CCU (Carbon Capture & Utilization) has a potential technology for the reduction and usage of carbon dioxide which is greenhouse gas emitting from a fossil fuel buring. To decompose the carbon dioxide, a three phase gliding arc plasma-catalytic reactor was designed and manufactured. Experiments of carbon dioxide reduction was performed by varying the gas flow rate with feeding the $CO_2$ only as well as the input power, the catalyst type and steam supply with respect to the injection of the mixture of $CO_2$ and $CH_4$. The $CO_2$ decomposition rate was 7.9% and the energy efficiency was $0.0013L/min{\cdot}W$ at a $CO_2$ flow rate of 12 L/min only. Carbon monoxide and oxygen was generated in accordance with the destruction of carbon dioxide.
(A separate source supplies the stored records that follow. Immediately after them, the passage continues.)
(** * menu_online: a shallow embedding of [app.py]

    The application is a Streamlit script: every user interaction re-runs
    [main], which dispatches to one page handler.  The handlers talk to a
    relational store through one SQLAlchemy session each and keep the cart
    and the admin flag in [st.session_state].

    The embedding follows the code:
    - prices and totals are Python floats; the handlers use [0.0], [+],
      [float * int] and a lower bound on them, so the model is generic in
      an [Amount] structure with these operations, instantiated with IEEE
      binary64 ([float64], what CPython computes) and with exact
      rationals ([exact], the arithmetic the totals approximate);
    - the cart is a Python dict: an association list in insertion order
      with unique keys, since iteration order decides both the order of
      the order lines and the order of the float additions;
    - a handler is a computation in a state-and-exception monad over a
      [World]: the session state, what was shown, the clock and the
      storage session (committed rows, the open transaction's rows and a
      fault countdown that makes a chosen round trip raise);
    - strings are byte strings; timestamps are wall-clock readings of the
      configured zone, compared field by field.

    Taken as given, not modelled: that the storage engine commits a
    transaction as a whole or not at all; the widgets' own bounds on what
    they return; the rendering of tables, images and downloads (the CSV
    export of the listing is a download of what the listing shows). *)

From Stdlib Require Import ZArith QArith Qpower List String Ascii Bool Lia Lqa.
From Stdlib Require Import Permutation Sorted DecimalString DecimalPos DecimalZ FinFun.
From Stdlib Require Import Floats Uint63.
Import ListNotations.

Local Open Scope string_scope.
Local Open Scope list_scope.
Local Open Scope Z_scope.

(* ------------------------------------------------------------------ *)
(** ** Amounts: the float operations the handlers use *)

Class Amount (F : Type) : Type := {
  (** the literal [0.0] *)
  amt_zero : F;
  (** [x + y] on floats *)
  amt_add : F -> F -> F;
  (** [x * y] on floats *)
  amt_mul : F -> F -> F;
  (** [float(n)], the conversion an int operand goes through *)
  amt_of_int : Z -> F;
  (** [x < y] *)
  amt_ltb : F -> F -> bool
}.

(** [price * qty] with [qty] a Python int. *)
Definition amt_times {F : Type} {A : Amount F} (price : F) (qty : Z) : F :=
  amt_mul price (amt_of_int qty).

(** A Python int converted to binary64, for [|q| < 2^63] (exact below
    [2^53]); the cart only ever holds quantities from a number input
    bounded by 50. *)
Definition float_of_int (q : Z) : float :=
  if q <? 0 then PrimFloat.opp (PrimFloat.of_uint63 (Uint63.of_Z (- q)))
  else PrimFloat.of_uint63 (Uint63.of_Z q).

#[export] Instance float64 : Amount float := {
  amt_zero := PrimFloat.zero;
  amt_add := PrimFloat.add;
  amt_mul := PrimFloat.mul;
  amt_of_int := float_of_int;
  amt_ltb := PrimFloat.ltb
}.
When the injection ratio of $CH_4/CO_2$ reached 1.29, the $CO_2$ destruction and $CH_4$ conversion rates were 37.8% and 56.6% respectively at a power supply of 0.76 kW. During the installation of $NiO/Al_2O_3$ catalyst bed, the $CO_2$ destruction and $CH_4$ conversion rates were 11.5% and 9.9% respectively. The steam supply parameter do not have any significant effects on the carbon dioxide decomposition.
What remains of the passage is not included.